* Material for the task *
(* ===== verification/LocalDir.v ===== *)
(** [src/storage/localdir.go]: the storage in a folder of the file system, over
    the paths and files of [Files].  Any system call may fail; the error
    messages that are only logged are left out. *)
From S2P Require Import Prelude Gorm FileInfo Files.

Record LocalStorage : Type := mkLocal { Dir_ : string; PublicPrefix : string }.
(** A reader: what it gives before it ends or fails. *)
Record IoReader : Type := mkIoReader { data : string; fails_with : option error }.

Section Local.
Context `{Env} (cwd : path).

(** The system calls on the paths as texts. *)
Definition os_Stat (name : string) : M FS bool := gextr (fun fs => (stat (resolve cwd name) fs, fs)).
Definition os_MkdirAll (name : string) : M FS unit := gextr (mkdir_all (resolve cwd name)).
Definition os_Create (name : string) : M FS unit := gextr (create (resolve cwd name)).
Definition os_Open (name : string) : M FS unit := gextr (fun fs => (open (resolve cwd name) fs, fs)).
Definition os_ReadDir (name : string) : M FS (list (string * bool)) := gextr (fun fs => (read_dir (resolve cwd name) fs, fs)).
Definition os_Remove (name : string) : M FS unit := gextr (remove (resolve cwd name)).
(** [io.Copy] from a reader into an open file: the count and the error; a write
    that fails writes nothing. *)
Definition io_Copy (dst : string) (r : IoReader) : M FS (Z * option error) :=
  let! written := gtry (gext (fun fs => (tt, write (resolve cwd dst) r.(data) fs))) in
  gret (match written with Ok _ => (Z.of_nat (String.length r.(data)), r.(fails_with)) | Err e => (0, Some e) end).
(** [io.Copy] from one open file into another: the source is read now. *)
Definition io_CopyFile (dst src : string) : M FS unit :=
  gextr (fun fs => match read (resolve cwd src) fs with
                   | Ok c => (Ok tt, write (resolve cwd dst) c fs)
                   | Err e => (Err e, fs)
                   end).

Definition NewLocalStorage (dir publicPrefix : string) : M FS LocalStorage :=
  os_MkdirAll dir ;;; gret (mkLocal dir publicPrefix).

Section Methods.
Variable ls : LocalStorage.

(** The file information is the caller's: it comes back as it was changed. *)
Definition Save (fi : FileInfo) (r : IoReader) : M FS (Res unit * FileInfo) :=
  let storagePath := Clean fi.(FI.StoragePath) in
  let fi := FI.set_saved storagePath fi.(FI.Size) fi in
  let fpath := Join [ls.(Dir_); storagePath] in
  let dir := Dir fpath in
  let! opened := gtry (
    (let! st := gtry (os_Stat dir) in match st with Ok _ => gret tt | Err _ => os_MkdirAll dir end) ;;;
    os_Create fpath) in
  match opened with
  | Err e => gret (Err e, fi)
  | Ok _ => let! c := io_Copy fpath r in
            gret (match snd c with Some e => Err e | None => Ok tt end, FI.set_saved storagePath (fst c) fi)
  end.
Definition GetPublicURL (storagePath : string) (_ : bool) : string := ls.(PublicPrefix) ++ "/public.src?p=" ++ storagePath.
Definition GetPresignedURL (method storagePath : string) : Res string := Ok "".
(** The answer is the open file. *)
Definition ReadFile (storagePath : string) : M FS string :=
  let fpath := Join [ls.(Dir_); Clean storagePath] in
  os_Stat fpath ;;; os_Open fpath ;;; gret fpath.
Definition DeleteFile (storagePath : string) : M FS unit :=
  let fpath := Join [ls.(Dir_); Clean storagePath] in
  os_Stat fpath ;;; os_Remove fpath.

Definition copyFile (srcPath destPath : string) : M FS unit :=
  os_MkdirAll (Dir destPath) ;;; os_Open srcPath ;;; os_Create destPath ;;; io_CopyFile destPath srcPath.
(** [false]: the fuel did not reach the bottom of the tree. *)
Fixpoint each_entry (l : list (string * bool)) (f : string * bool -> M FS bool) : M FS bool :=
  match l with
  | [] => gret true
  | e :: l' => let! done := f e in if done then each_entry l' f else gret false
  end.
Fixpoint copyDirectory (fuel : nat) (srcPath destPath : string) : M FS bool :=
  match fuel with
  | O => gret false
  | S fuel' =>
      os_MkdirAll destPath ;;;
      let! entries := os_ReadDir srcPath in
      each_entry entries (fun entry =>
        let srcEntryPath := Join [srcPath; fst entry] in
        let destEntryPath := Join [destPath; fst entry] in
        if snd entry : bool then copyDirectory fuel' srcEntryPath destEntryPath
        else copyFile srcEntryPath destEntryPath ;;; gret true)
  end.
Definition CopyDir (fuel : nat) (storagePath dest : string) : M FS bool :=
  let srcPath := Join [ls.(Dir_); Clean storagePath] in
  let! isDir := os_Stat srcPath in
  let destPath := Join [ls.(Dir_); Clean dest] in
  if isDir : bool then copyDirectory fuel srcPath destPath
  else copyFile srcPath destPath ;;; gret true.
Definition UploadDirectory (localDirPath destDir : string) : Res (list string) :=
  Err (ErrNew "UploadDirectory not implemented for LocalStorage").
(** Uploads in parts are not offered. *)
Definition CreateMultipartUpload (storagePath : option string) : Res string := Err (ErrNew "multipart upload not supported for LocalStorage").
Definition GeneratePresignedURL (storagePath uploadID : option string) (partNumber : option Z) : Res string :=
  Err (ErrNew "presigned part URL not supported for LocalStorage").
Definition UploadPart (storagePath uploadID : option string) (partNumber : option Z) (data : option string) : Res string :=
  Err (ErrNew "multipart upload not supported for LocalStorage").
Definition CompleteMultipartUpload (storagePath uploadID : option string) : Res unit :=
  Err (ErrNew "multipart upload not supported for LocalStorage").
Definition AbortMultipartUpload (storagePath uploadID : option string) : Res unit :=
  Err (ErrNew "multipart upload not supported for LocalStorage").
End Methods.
==
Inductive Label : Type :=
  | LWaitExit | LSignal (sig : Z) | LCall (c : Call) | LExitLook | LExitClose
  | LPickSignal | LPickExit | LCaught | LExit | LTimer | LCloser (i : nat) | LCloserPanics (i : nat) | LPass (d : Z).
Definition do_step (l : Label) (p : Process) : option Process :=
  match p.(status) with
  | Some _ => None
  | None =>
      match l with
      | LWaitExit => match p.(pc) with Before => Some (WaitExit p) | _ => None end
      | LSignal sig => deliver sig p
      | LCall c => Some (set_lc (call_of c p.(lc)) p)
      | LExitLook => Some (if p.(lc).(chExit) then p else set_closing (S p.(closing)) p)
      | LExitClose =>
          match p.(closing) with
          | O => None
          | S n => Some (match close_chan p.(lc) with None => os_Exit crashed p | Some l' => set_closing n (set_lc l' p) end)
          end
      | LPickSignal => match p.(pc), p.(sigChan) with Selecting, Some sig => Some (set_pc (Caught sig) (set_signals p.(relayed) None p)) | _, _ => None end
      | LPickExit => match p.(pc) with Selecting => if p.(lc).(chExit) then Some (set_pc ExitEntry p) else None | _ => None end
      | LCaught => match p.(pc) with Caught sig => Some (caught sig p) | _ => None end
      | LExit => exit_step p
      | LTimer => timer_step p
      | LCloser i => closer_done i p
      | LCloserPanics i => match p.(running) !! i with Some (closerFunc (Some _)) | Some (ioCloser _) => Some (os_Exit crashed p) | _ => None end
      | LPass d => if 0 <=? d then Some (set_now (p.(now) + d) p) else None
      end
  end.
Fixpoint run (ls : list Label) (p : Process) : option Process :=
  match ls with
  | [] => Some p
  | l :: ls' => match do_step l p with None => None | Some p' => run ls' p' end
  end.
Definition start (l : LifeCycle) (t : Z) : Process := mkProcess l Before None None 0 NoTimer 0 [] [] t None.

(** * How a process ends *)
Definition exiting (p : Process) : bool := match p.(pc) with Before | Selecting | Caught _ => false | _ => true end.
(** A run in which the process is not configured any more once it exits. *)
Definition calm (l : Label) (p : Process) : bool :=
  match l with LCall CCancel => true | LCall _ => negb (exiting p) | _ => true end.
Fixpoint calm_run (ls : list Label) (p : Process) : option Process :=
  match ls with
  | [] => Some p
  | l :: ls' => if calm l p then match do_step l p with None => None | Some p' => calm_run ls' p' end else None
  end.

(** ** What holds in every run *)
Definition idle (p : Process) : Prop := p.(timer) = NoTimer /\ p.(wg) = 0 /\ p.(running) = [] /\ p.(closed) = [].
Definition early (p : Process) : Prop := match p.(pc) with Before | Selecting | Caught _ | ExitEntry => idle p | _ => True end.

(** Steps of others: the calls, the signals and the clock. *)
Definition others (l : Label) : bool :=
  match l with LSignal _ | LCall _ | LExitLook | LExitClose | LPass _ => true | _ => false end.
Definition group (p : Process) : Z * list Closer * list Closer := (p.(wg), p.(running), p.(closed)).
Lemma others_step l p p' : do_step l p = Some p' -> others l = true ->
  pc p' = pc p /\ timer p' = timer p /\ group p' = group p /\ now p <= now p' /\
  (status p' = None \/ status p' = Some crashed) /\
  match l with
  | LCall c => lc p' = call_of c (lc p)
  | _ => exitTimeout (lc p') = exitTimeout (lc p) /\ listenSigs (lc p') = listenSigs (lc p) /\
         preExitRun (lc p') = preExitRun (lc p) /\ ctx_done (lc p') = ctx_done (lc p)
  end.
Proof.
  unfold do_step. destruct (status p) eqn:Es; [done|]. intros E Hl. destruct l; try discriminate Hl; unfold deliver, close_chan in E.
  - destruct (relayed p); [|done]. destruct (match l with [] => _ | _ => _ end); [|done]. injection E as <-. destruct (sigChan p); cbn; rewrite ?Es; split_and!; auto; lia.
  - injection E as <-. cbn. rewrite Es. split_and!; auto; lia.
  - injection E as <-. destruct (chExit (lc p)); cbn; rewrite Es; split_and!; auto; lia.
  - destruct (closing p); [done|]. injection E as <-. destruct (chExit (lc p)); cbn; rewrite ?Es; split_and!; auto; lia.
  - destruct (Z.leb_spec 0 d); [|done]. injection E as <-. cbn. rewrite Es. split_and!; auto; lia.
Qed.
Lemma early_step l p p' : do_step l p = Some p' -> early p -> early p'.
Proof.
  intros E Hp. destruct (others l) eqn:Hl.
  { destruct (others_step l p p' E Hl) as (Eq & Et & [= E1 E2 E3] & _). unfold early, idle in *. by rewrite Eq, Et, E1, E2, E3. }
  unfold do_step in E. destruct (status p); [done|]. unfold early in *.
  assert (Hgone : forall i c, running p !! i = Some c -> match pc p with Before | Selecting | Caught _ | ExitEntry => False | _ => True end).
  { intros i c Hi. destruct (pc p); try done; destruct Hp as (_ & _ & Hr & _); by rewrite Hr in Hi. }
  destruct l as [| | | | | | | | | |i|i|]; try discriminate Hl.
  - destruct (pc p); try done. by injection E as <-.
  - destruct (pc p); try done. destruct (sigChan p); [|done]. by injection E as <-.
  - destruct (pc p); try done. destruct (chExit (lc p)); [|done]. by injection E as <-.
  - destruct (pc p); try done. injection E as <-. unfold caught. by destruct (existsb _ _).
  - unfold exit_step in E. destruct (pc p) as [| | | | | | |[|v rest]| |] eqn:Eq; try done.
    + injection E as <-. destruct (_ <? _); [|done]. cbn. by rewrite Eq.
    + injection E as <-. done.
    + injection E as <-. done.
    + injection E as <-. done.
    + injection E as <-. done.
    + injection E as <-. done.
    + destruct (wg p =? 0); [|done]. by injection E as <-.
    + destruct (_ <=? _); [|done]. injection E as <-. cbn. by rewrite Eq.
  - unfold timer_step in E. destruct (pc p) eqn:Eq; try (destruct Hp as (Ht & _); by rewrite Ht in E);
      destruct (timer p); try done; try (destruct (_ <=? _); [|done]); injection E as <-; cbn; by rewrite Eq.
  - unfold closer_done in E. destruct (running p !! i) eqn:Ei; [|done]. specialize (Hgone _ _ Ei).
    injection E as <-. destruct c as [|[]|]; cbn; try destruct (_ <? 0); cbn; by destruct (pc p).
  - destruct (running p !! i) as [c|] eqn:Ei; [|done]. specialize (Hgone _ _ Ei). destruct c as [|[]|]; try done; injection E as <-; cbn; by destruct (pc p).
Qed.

* Work required *
Among the entries above, copy exactly only the lines starting with the one containing "(** Steps of" and going through the one containing "unfold do_step. destruct", both ends included.

* Finished exercise *
(** Steps of others: the calls, the signals and the clock. *)
Definition others (l : Label) : bool :=
  match l with LSignal _ | LCall _ | LExitLook | LExitClose | LPass _ => true | _ => false end.
Definition group (p : Process) : Z * list Closer * list Closer := (p.(wg), p.(running), p.(closed)).
Lemma others_step l p p' : do_step l p = Some p' -> others l = true ->
  pc p' = pc p /\ timer p' = timer p /\ group p' = group p /\ now p <= now p' /\
  (status p' = None \/ status p' = Some crashed) /\
  match l with
  | LCall c => lc p' = call_of c (lc p)
  | _ => exitTimeout (lc p') = exitTimeout (lc p) /\ listenSigs (lc p') = listenSigs (lc p) /\
         preExitRun (lc p') = preExitRun (lc p) /\ ctx_done (lc p') = ctx_done (lc p)
  end.
Proof.
  unfold do_step. destruct (status p) eqn:Es; [done|]. intros E Hl. destruct l; try discriminate Hl; unfold deliver, close_chan in E.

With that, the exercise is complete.